The Document Object Model ("DOM") is a cross-language API from the World Wide Web Consortium (W3C) for accessing and modifying XML documents.
The DOM is tremendously practical for random-access applications. SAX only tolerates a vision of one bit of the document at an instance. If you are searching at one SAX element, you encompass no contact with another.
Here is the easiest method to load an XML document and to make a minidom object by the xml.dom module.

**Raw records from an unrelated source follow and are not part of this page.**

Record ResourceDeletePending := MkResourceDeletePending {
  rdp_ResourceId : option ResourceId; rdp_AuditContext : option AuditContext;
  rdp_EventMetadata : option EventMetadata; rdp_ValidUntil : Z; rdp_ResourceInterface :
  string; rdp_ResourceTypes : list string; rdp_OpenTelemetryCarrier : carrier }.
#[export] Instance ResourceDeletePending_eq_dec : EqDecision ResourceDeletePending.
Proof. solve_decision. Defined.

Record ResourceDeleted := MkResourceDeleted {
  rd_ResourceId : option ResourceId; rd_Status : Status; rd_Content : option Content;
  rd_AuditContext : option AuditContext; rd_EventMetadata : option EventMetadata;
  rd_ResourceTypes : list string; rd_OpenTelemetryCarrier : carrier }.
#[export] Instance ResourceDeleted_eq_dec : EqDecision ResourceDeleted.
Proof. solve_decision. Defined.

Record ResourceCreatePending := MkResourceCreatePending {
  rcp_ResourceId : option ResourceId; rcp_Content : option Content; rcp_AuditContext :
  option AuditContext; rcp_EventMetadata : option EventMetadata; rcp_ValidUntil : Z;
  rcp_ResourceTypes : list string; rcp_OpenTelemetryCarrier : carrier }.
#[export] Instance ResourceCreatePending_eq_dec : EqDecision ResourceCreatePending.
Proof. solve_decision. Defined.

Record ResourceCreated := MkResourceCreated {
  rcd_ResourceId : option ResourceId; rcd_Status : Status; rcd_Content : option Content;
  rcd_AuditContext : option AuditContext; rcd_EventMetadata : option EventMetadata;
  rcd_ResourceTypes : list string; rcd_OpenTelemetryCarrier : carrier }.
#[export] Instance ResourceCreated_eq_dec : EqDecision ResourceCreated.
Proof. solve_decision. Defined.

Record ResourceStateSnapshotTaken := MkResourceStateSnapshotTaken {
  rss_ResourceId : option ResourceId; rss_LatestResourceChange : option ResourceChanged;
  rss_ResourceCreatePendings : gslice ResourceCreatePending; rss_ResourceRetrievePendings
  : gslice ResourceRetrievePending; rss_ResourceUpdatePendings : gslice
  ResourceUpdatePending; rss_ResourceDeletePendings : gslice ResourceDeletePending;
  rss_AuditContext : option AuditContext; rss_EventMetadata : option EventMetadata;
  rss_ResourceTypes : list string }.
#[export] Instance ResourceStateSnapshotTaken_eq_dec : EqDecision ResourceStateSnapshotTaken.
Proof. solve_decision. Defined.

Record DeviceMetadataUpdated := MkDeviceMetadataUpdated {
  dmu_DeviceId : string; dmu_Connection : option Connection; dmu_TwinSynchronization :
  option TwinSynchronization; dmu_TwinEnabled : bool; dmu_AuditContext : option
  AuditContext; dmu_EventMetadata : option EventMetadata; dmu_Canceled : bool;
  dmu_OpenTelemetryCarrier : carrier }.
#[export] Instance DeviceMetadataUpdated_eq_dec : EqDecision DeviceMetadataUpdated.
Proof. solve_decision. Defined.

(** The proto oneof [update_pending]. *)
Inductive DeviceMetadataUpdatePending_Update :=
  | DeviceMetadataUpdatePending_TwinEnabled (b : bool)
  | DeviceMetadataUpdatePending_TwinForceSynchronization (b : bool).
#[export] Instance DeviceMetadataUpdatePending_Update_eq_dec :
  EqDecision DeviceMetadataUpdatePending_Update.
Proof. solve_decision. Defined.

Record DeviceMetadataUpdatePending := MkDeviceMetadataUpdatePending {
  dmp_DeviceId : string; dmp_UpdatePending : option DeviceMetadataUpdatePending_Update;
  dmp_AuditContext : option AuditContext; dmp_EventMetadata : option EventMetadata;
  dmp_ValidUntil : Z; dmp_OpenTelemetryCarrier : carrier }.
#[export] Instance DeviceMetadataUpdatePending_eq_dec : EqDecision DeviceMetadataUpdatePending.
Proof. solve_decision. Defined.

Record DeviceMetadataSnapshotTaken := MkDeviceMetadataSnapshotTaken {
  dms_DeviceId : string; dms_DeviceMetadataUpdated : option DeviceMetadataUpdated;
  dms_UpdatePendings : gslice DeviceMetadataUpdatePending; dms_EventMetadata : option
  EventMetadata }.
#[export] Instance DeviceMetadataSnapshotTaken_eq_dec : EqDecision DeviceMetadataSnapshotTaken.
Proof. solve_decision. Defined.

Record ServicesHeartbeat_Heartbeat := MkServicesHeartbeat_Heartbeat {
  shh_ServiceId : string; shh_ValidUntil : Z }.
#[export] Instance ServicesHeartbeat_Heartbeat_eq_dec : EqDecision ServicesHeartbeat_Heartbeat.
Proof. solve_decision. Defined.

Record ServicesHeartbeat := MkServicesHeartbeat {
  sh_Valid : list ServicesHeartbeat_Heartbeat; sh_Expired : list
  ServicesHeartbeat_Heartbeat }.
#[export] Instance ServicesHeartbeat_eq_dec : EqDecision ServicesHeartbeat.
Proof. solve_decision. Defined.

Record ServiceMetadataUpdated := MkServiceMetadataUpdated {
  smu_ServicesHeartbeat : option ServicesHeartbeat; smu_EventMetadata : option
  EventMetadata; smu_AuditContext : option AuditContext; smu_OpenTelemetryCarrier :
  carrier }.
#[export] Instance ServiceMetadataUpdated_eq_dec : EqDecision ServiceMetadataUpdated.
Proof. solve_decision. Defined.

Record ServiceMetadataSnapshotTaken := MkServiceMetadataSnapshotTaken {
  sms_ServiceMetadataUpdated : option ServiceMetadataUpdated; sms_EventMetadata : option
  EventMetadata }.
#[export] Instance ServiceMetadataSnapshotTaken_eq_dec : EqDecision ServiceMetadataSnapshotTaken.
Proof. solve_decision. Defined.

(** ** utils.go *)

(** [now] is the reading of time.Now. *)
Definition MakeEventMeta (now : time_) (connectionID : string) (sequence version : Z)
    (hubID : string) : EventMetadata :=
  {| em_ConnectionId := connectionID; em_Sequence := sequence; em_Version := version;
     em_Timestamp := Time_UnixNano now; em_HubId := hubID |}.

Fixpoint EqualStringSlice_go (x y : list string) : bool :=
  match x, y with
  | a :: x, b :: y => if negb (String.eqb a b) then false else EqualStringSlice_go x y
  | _, _ => true
  end.
Definition EqualStringSlice (x y : list string) : bool :=
  if negb (length x =? length y)%nat then false else EqualStringSlice_go x y.

Definition EqualResource (x y : Resource) : bool :=
  String.eqb (res_DeviceId x) (res_DeviceId y)
  && EqualStringSlice (res_ResourceTypes x) (res_ResourceTypes y)
  && EqualStringSlice (res_Interfaces x) (res_Interfaces y)
  && String.eqb (res_Anchor x) (res_Anchor y)
  && String.eqb (res_Title x) (res_Title y)
  && EqualStringSlice (res_SupportedContentTypes x) (res_SupportedContentTypes y)
  && (res_ValidUntil x =? res_ValidUntil y)%Z
  && ((bool_decide (res_Policy x = None) && bool_decide (res_Policy y = None))
      || (bool_decide (res_Policy x <> None) && bool_decide (res_Policy y <> None)
          && ((res_Policy x) ~> pol_BitFlags =? (res_Policy y) ~> pol_BitFlags)%Z)).

Definition IsExpired (now validUntil : time_) : bool :=
  if IsZero validUntil then false else After now validUntil.

(** ** eventstore.Event *)
Record ETagData := MkETagData { et_ETag : bytes; et_Timestamp : Z }.

Class Event (T : Type) := {
  Version : T -> Z;
  EventType : T -> string;
  AggregateID : T -> string;
  GroupID : T -> string;
  IsSnapshot : T -> bool;
  ServiceID : T -> string * bool;
  Timestamp : T -> time_;
  ETag : T -> option ETagData;
  Types : T -> list string }.

(** The interface resourceValidUntilValidator of a pending command, and the
    interface pendingEvent it includes. *)
Class PendingEvent (T : Type) := {
  pe_ValidUntil : T -> Z;
  pe_EventMetadata : T -> option EventMetadata;
  pe_AuditContext : T -> option AuditContext;
  pe_ResourceId : T -> option ResourceId }.
(** *** LoadFromSnapshot *)
(** The projection: the events from the latest snapshot on.  A number is not
    less than a field that is missing. *)
Definition from_latest_snapshot d : DBDoc :=
  {| doc_id := doc_id d; doc_groupID := doc_groupID d; doc_aggregateID := doc_aggregateID d;
     doc_latestVersion := doc_latestVersion d; doc_firstVersion := doc_firstVersion d;
     doc_latestSnapshotVersion := doc_latestSnapshotVersion d;
     doc_latestTimestamp := doc_latestTimestamp d; doc_isActive := doc_isActive d;
     doc_events := List.filter (fun ev => match doc_latestSnapshotVersion d with
                                          | Some v => (v <=? ev_version ev)%Z
                                          | None => true
                                          end) <$> doc_events d;
     doc_latestETag := doc_latestETag d; doc_etag := doc_etag d; doc_types := doc_types d;
     doc_serviceID := doc_serviceID d |}.
Definition no_aggregate (q : SnapshotQuery) : bool :=
  String.eqb (sq_AggregateID q) "" || String.eqb (sq_AggregateID q) uuid_Nil.
Definition of_group (groupID : string) d : bool :=
  bool_decide (doc_groupID d = Some groupID) && doc_isActive d.
Definition of_aggregate (groupID aggregateID : string) d : bool :=
  of_group groupID d && String.eqb (doc_aggregateID d) aggregateID.
(** [$all] of a nonempty list. *)
Definition of_types (groupID : string) (types : list string) d : bool :=
  of_group groupID d && forallb (fun t => bool_decide (t ∈ doc_types d)) types.
(** The loop over the queries: the filters of aggregates and of types, or [None]
    when a query asks for the whole group. *)
Fixpoint split_queries (groupID : string) (queries : list SnapshotQuery)
    (resourceQueries typeQueries : list (DBDoc -> bool))
    : option (list (DBDoc -> bool) * list (DBDoc -> bool)) :=
  match queries with
  | [] => Some (resourceQueries, typeQueries)
  | q :: queries =>
      if no_aggregate q then
        match sq_Types q with
        | [] => None
        | types => split_queries groupID queries resourceQueries (typeQueries ++ [of_types groupID types])
        end
      else split_queries groupID queries (resourceQueries ++ [of_aggregate groupID (sq_AggregateID q)])
             typeQueries
  end.
Definition any_of (filters : list (DBDoc -> bool)) d : bool := existsb (fun f => f d) filters.
Definition or_query (filters : list (DBDoc -> bool)) : list mongoQuery :=
  match filters with [] => [] | _ => [MkMongoQuery (Some (any_of filters)) from_latest_snapshot] end.
Definition snapshotQueriesToMongoQuery (groupID : string) (queries : list SnapshotQuery)
    : list mongoQuery :=
  let whole := [MkMongoQuery (Some (of_group groupID)) from_latest_snapshot] in
  match queries with
  | [] => whole
  | _ => match split_queries groupID queries [] [] with
         | None => whole
         | Some (resourceQueries, typeQueries) => or_query resourceQueries ++ or_query typeQueries
         end
  end.
Definition loadFromSnapshot (fault : nat -> Fault) (broken : Cursor) (groupID : string)
    (queries : list SnapshotQuery) docs : Loading :=
  let mongoQueries := snapshotQueriesToMongoQuery groupID queries in
  if (1 <? length mongoQueries)%nat then MkLoading [] [errors_New "too many types of queries"]
  else loadEventsQuery fault broken None mongoQueries docs.

(** Deleting from a set the elements of [subset], until it is empty. *)
Fixpoint empties (set : gset string) (subset : list string) : bool :=
  match subset with
  | [] => false
  | s :: subset => let set := set ∖ {[s]} in (size set =? 0)%nat || empties set subset
  end.
Definition resourceTypesIsSubset (slice subset : list string) : bool :=
  if (length slice =? 0)%nat then false
  else if (length subset <? length slice)%nat then false
  else empties (list_to_set slice) subset.
(** The elements after [startIdx] that are to be removed leave. *)
Definition removeDuplicates (queries : list SnapshotQuery) (startIdx : nat)
    (remove : SnapshotQuery -> bool) : list SnapshotQuery :=
  take (S startIdx) queries ++ List.filter (fun q => negb (remove q)) (drop (S startIdx) queries).
Fixpoint replace_general (query : SnapshotQuery) (idx : nat) (rest queries : list SnapshotQuery)
    : list SnapshotQuery :=
  match rest with
  | [] => queries ++ [query]
  | q :: rest =>
      if resourceTypesIsSubset (sq_Types query) (sq_Types q) then
        removeDuplicates (<[idx := query]> queries) idx
          (fun qa => resourceTypesIsSubset (sq_Types query) (sq_Types qa))
      else replace_general query (S idx) rest queries
  end.
Definition uniqueQueryWithEmptyAggregateID (queries : list SnapshotQuery) (query : SnapshotQuery)
    : list SnapshotQuery :=
  match sq_Types query with [] => [query] | _ => replace_general query 0 queries queries end.
(** [None] when the query was not handled. *)
Definition uniqueQueryHandleAtIndex (queries : list SnapshotQuery) (query : SnapshotQuery)
    (idx : nat) (q : SnapshotQuery) : option (list SnapshotQuery) :=
  if no_aggregate q && (length (sq_Types q) =? 0)%nat
     || resourceTypesIsSubset (sq_Types q) (sq_Types query) then Some queries
  else if String.eqb (sq_AggregateID q) (sq_AggregateID query) then
    if (length (sq_Types query) =? 0)%nat then
      Some (removeDuplicates (<[idx := query]> queries) idx
              (fun qa => String.eqb (sq_AggregateID qa) (sq_AggregateID query)))
    else if (length (sq_Types q) =? 0)%nat
            || resourceTypesIsSubset (sq_Types q) (sq_Types query) then Some queries
    else if resourceTypesIsSubset (sq_Types query) (sq_Types q) then
      Some (removeDuplicates (<[idx := query]> queries) idx
              (fun qa => resourceTypesIsSubset (sq_Types qa) (sq_Types query)))
    else None
  else None.
Fixpoint unique_at (queries : list SnapshotQuery) (query : SnapshotQuery) (idx : nat)
    (rest : list SnapshotQuery) : list SnapshotQuery :=
  match rest with
  | [] => queries ++ [query]
  | q :: rest => match uniqueQueryHandleAtIndex queries query idx q with
                 | Some queries => queries
                 | None => unique_at queries query (S idx) rest
                 end
  end.
Definition uniqueQuery (queries : list SnapshotQuery) (query : SnapshotQuery) : list SnapshotQuery :=
  if no_aggregate query then uniqueQueryWithEmptyAggregateID queries query
  else unique_at queries query 0 queries.
Definition normalizeSnapshotQuery (queries : list SnapshotQuery) : gmap string (list SnapshotQuery) :=
  fold_left (fun m q =>
    if String.eqb (sq_GroupID q) "" then m
    else <[sq_GroupID q := uniqueQuery (default [] (m !! sq_GroupID q)) q]> m) queries ∅.
(** [range] is the order of the map; the groups have faults of their own. *)
Definition LoadFromSnapshot (range : gmap string (list SnapshotQuery) -> list (string * list SnapshotQuery))
    (fault : string -> nat -> Fault) (broken : string -> Cursor)
    (queries : list SnapshotQuery) docs : Loading :=
  if (length queries =? 0)%nat then MkLoading [] [errors_New "not supported"]
  else fold_right (fun '(groupID, queries) l =>
    loading_app (loadFromSnapshot (fault groupID) (broken groupID) groupID queries docs) l)
    (MkLoading [] []) (range (normalizeSnapshotQuery queries)).

(** ** getevents.go *)
Record GetEventsQuery := MkGetEventsQuery {
  gq_GroupID : string; gq_AggregateID : string; gq_Types : list string }.
Definition getEventsAggregateIdFilter (groupID : string) (queries : list GetEventsQuery) : gset string :=
  list_to_set (gq_AggregateID <$> filter (fun q => gq_GroupID q = groupID /\ gq_AggregateID q <> "") queries).
Definition getEventsFilter (groupID : string) (queries : list GetEventsQuery) (timestamp : Z) d : bool :=
  let aggregateIdFilter := getEventsAggregateIdFilter groupID queries in
  (String.eqb groupID "" || bool_decide (doc_groupID d = Some groupID)) &&
  ((size aggregateIdFilter =? 0)%nat || bool_decide (doc_aggregateID d ∈ aggregateIdFilter)) &&
  (negb (0 <? timestamp)%Z ||
   match doc_latestTimestamp d with Some t => (timestamp <? t)%Z | None => false end).
(** [$gt] on the timestamp of an event. *)
Definition getEventsProjection (timestamp : Z) d : DBDoc :=
  if (0 <? timestamp)%Z then
    {| doc_id := None; doc_groupID := doc_groupID d; doc_aggregateID := doc_aggregateID d;
       doc_latestVersion := doc_latestVersion d; doc_firstVersion := doc_firstVersion d;
       doc_latestSnapshotVersion := doc_latestSnapshotVersion d;
       doc_latestTimestamp := doc_latestTimestamp d; doc_isActive := doc_isActive d;
       doc_events := List.filter (fun ev => (timestamp <? ev_timestamp ev)%Z) <$> doc_events d;
       doc_latestETag := doc_latestETag d; doc_etag := doc_etag d; doc_types := doc_types d;
       doc_serviceID := doc_serviceID d |}
  else d.
Definition getEvents (fault : Fault) (broken : Cursor) (groupID : string)
    (queries : list GetEventsQuery) (timestamp : Z) docs : Loading :=
  loadEventsQuery (fun _ => fault) broken None
    [MkMongoQuery (Some (getEventsFilter groupID queries timestamp)) (getEventsProjection timestamp)] docs.
(* ===== verification/BusPool.v ===== *)
(** * From the event bus to the handlers

    resource-aggregate/cqrs/eventbus/goroutinePoolHandler.go: events that arrive
    from the bus are put into queues, one for the name of an aggregate, and a
    goroutine of a pool empties each queue into the handler of events.  A state
    is the map of the queues, the queues themselves (one that has left the map
    may still be in use) and where every goroutine is; a step is what a
    goroutine does under a lock, or a call of the handler.

    [b_pushed] and [b_handed] record what was put into the queues and what was
    handed to the handler, in order; the code does not keep them. *)

From Stdlib Require Import ZArith Lia String.
From S2P Require Import Prelude Commands Events EventStore.

Section pool.
Context {Ev : Type} (GroupID AggregateID : Ev -> string).

Definition eventToName (ev : Ev) : string := GroupID ev +:+ "." +:+ AggregateID ev.

(** ** Batches

    The loop of Handle: a batch ends before an event of another name, or when it
    has 128 events, and is put into the queue of the event that follows it. *)
Fixpoint handle_batches (lastID : string) (events : list Ev) (iter : list Ev) : list (string * list Ev) :=
  match iter with
  | [] => match events with [] => [] | e :: _ => [(eventToName e, events)] end
  | eu :: iter =>
      let id := eventToName eu in
      if (str_nonempty lastID && negb (String.eqb id lastID)) || (128 <=? length events)%nat then
        (id, events) :: handle_batches id [eu] iter
      else handle_batches id (events ++ [eu]) iter
  end.
Definition batches (iter : list Ev) : list (string * list Ev) := handle_batches "" [] iter.

(** ** Queues and goroutines *)
(** eventsProcessor *)
Record eventsProcessor := MkEventsProcessor { p_name : string; p_queue : list Ev; p_isProcessed : bool }.
Definition newEventsProcessor (name : string) : eventsProcessor := MkEventsProcessor name [] false.
(** push, and whether a goroutine is to be started. *)
Definition push (events : list Ev) (ed : eventsProcessor) : eventsProcessor * bool :=
  (MkEventsProcessor (p_name ed) (p_queue ed ++ events) true, negb (p_isProcessed ed)).
Definition pop (ed : eventsProcessor) : eventsProcessor * list Ev :=
  match p_queue ed with
  | [] => (MkEventsProcessor (p_name ed) [] false, [])
  | res => (MkEventsProcessor (p_name ed) [] (p_isProcessed ed), res)
  end.
Definition not_processed (ed : eventsProcessor) : eventsProcessor :=
  MkEventsProcessor (p_name ed) (p_queue ed) false.

(** Where a goroutine is.  [back] is what the caller of Handle has still to do
    when it empties the queue itself because there is no pool. *)
Abbreviation Todo := (list (string * list Ev)).
Inductive goroutine :=
  | Calling (todo : Todo)                                 (* in the loop of Handle *)
  | Pushing (p : nat) (events : list Ev) (todo : Todo)    (* has got the queue from the map *)
  | Starting (p : nat) (todo : Todo)                      (* push has answered true *)
  | Popping (p : nat) (back : option Todo)                (* in the loop of process *)
  | Handling (p : nat) (events : list Ev) (back : option Todo)
  | Failing (p : nat) (back : option Todo)                (* the handler has failed *)
  | Deleting (p : nat) (failed : bool) (back : option Todo)
  | Finished (failed : bool).

(** GoroutinePoolHandler *)
Record bus := MkBus {
  b_container : gmap string nat; b_processors : list eventsProcessor; b_goroutines : list goroutine;
  b_pushed : list (nat * list Ev); b_handed : list (nat * list Ev) }.
Definition at_goroutine (i : nat) (g : goroutine) (s : bus) : bus :=
  MkBus (b_container s) (b_processors s) (<[i := g]> (b_goroutines s)) (b_pushed s) (b_handed s).
Definition go (g : goroutine) (s : bus) : bus :=
  MkBus (b_container s) (b_processors s) (b_goroutines s ++ [g]) (b_pushed s) (b_handed s).
Definition set_processor (p : nat) (ed : eventsProcessor) (s : bus) : bus :=
  MkBus (b_container s) (<[p := ed]> (b_processors s)) (b_goroutines s) (b_pushed s) (b_handed s).
Definition set_container (m : gmap string nat) (s : bus) : bus :=
  MkBus m (b_processors s) (b_goroutines s) (b_pushed s) (b_handed s).
Definition note_pushed (p : nat) (events : list Ev) (s : bus) : bus :=
  MkBus (b_container s) (b_processors s) (b_goroutines s) (b_pushed s ++ [(p, events)]) (b_handed s).
Definition note_handed (p : nat) (events : list Ev) (s : bus) : bus :=
  MkBus (b_container s) (b_processors s) (b_goroutines s) (b_pushed s) (b_handed s ++ [(p, events)]).

Definition getEventsData (name : string) (s : bus) : bus * nat :=
  match b_container s !! name with
  | Some p => (s, p)
  | None =>
      let p := length (b_processors s) in
      (MkBus (<[name := p]> (b_container s)) (b_processors s ++ [newEventsProcessor name])
         (b_goroutines s) (b_pushed s) (b_handed s), p)
  end.
Definition tryToDelete (name : string) (s : bus) : bus :=
  match b_container s !! name with
  | Some p => match b_processors s !! p with
              | Some ed => if p_isProcessed ed then s else set_container (delete name (b_container s)) s
              | None => s
              end
  | None => s
  end.
(** What follows process and tryToDelete in run. *)
Definition after_run (failed : bool) (back : option Todo) : goroutine :=
  match back with
  | Some todo => if failed then Finished true else Calling todo
  | None => Finished failed
  end.

(** One step of the goroutine [i].  [pool] tells whether there is a pool;
    [faulty] lets the pool refuse a goroutine and the handler fail. *)
Context (pool faulty : bool).
Inductive goroutine_step (i : nat) (s : bus) : goroutine -> bus -> Prop :=
  | step_get name events todo s' p :
      getEventsData name s = (s', p) ->
      goroutine_step i s (Calling ((name, events) :: todo)) (at_goroutine i (Pushing p events todo) s')
  | step_return : goroutine_step i s (Calling []) (at_goroutine i (Finished false) s)
  | step_push p events todo ed ed' spawnGo :
      b_processors s !! p = Some ed -> push events ed = (ed', spawnGo) ->
      goroutine_step i s (Pushing p events todo)
        (at_goroutine i (if spawnGo : bool then Starting p todo else Calling todo)
           (note_pushed p events (set_processor p ed' s)))
  | step_start p todo :
      pool = true ->
      goroutine_step i s (Starting p todo) (go (Popping p None) (at_goroutine i (Calling todo) s))
  | step_refused p todo :
      pool = true -> faulty = true ->
      goroutine_step i s (Starting p todo) (at_goroutine i (Finished true) s)
  | step_no_pool p todo :
      pool = false -> goroutine_step i s (Starting p todo) (at_goroutine i (Popping p (Some todo)) s)
  | step_pop p back ed ed' e events :
      b_processors s !! p = Some ed -> pop ed = (ed', e :: events) ->
      goroutine_step i s (Popping p back)
        (at_goroutine i (Handling p (e :: events) back) (note_handed p (e :: events) (set_processor p ed' s)))
  | step_pop_nil p back ed ed' :
      b_processors s !! p = Some ed -> pop ed = (ed', []) ->
      goroutine_step i s (Popping p back) (at_goroutine i (Deleting p false back) (set_processor p ed' s))
  | step_handled p events back :
      goroutine_step i s (Handling p events back) (at_goroutine i (Popping p back) s)
  | step_failed p events back :
      faulty = true ->
      goroutine_step i s (Handling p events back) (at_goroutine i (Failing p back) s)
  | step_failing p back ed :
      faulty = true -> b_processors s !! p = Some ed ->
      goroutine_step i s (Failing p back)
        (at_goroutine i (Deleting p true back) (set_processor p (not_processed ed) s))
  | step_delete p failed back ed :
      b_processors s !! p = Some ed ->
      goroutine_step i s (Deleting p failed back)
        (at_goroutine i (after_run failed back) (tryToDelete (p_name ed) s)).

Inductive bus_step (s : bus) : bus -> Prop :=
  (** Handle is called with the events of an iterator. *)
  | bus_call iter : bus_step s (go (Calling (batches iter)) s)
  | bus_go i g s' : b_goroutines s !! i = Some g -> goroutine_step i s g s' -> bus_step s s'.

(** NewGoroutinePoolHandler *)
Definition NewGoroutinePoolHandler : bus := MkBus ∅ [] [] [] [].
Definition bus_reachable : bus -> Prop := rtc bus_step NewGoroutinePoolHandler.
End pool.
Arguments bus Ev : clear implicits.
Arguments goroutine Ev : clear implicits.
Arguments eventsProcessor Ev : clear implicits.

The minidom object gives an easy parser method that rapidly creates a DOM tree from the XML file.
The sample phrase calls the parse( file [,parser] ) function of the minidom object to parse the XML file designated by the file into a DOM tree object.
#!/usr/bin/python from xml.dom.minidom import parse import xml.dom.minidom # Open XML document using minidom parser DOMTree = xml.dom.minidom.parse("movies.xml") collection = DOMTree.documentElement if collection.hasAttribute("shelf"): print "Root element : %s" % collection.getAttribute("shelf") # Get all the movies in the collection movies = collection.getElementsByTagName("movie") # Print detail of each movie. for movie in movies: print "*****Movie*****" if movie.hasAttribute("title"): print "Title: %s" % movie.getAttribute("title") type = movie.getElementsByTagName('type')[0] print "Type: %s" % type.childNodes[0].data format = movie.getElementsByTagName('format')[0] print "Format: %s" % format.childNodes[0].data rating = movie.getElementsByTagName('rating')[0] print "Rating: %s" % rating.childNodes[0].data description = movie.getElementsByTagName('description')[0] print "Description: %s" % description.childNodes[0].data
This would produce the following result:
Root element : New Arrivals *****Movie***** Title: Enemy Behind Type: War, Thriller Format: DVD Rating: PG Description: Talk about a US-Japan war *****Movie***** Title: Transformers Type: Anime, Science Fiction Format: DVD Rating: R Description: A schientific fiction *****Movie***** Title: Trigun Type: Anime, Action Format: DVD Rating: PG Description: Vash the Stampede! *****Movie***** Title: Ishtar Type: Comedy Format: VHS Rating: PG Description: Viewable boredom
Here at Intellinuts, we have created a complete Python tutorial for Beginners to get started in Python.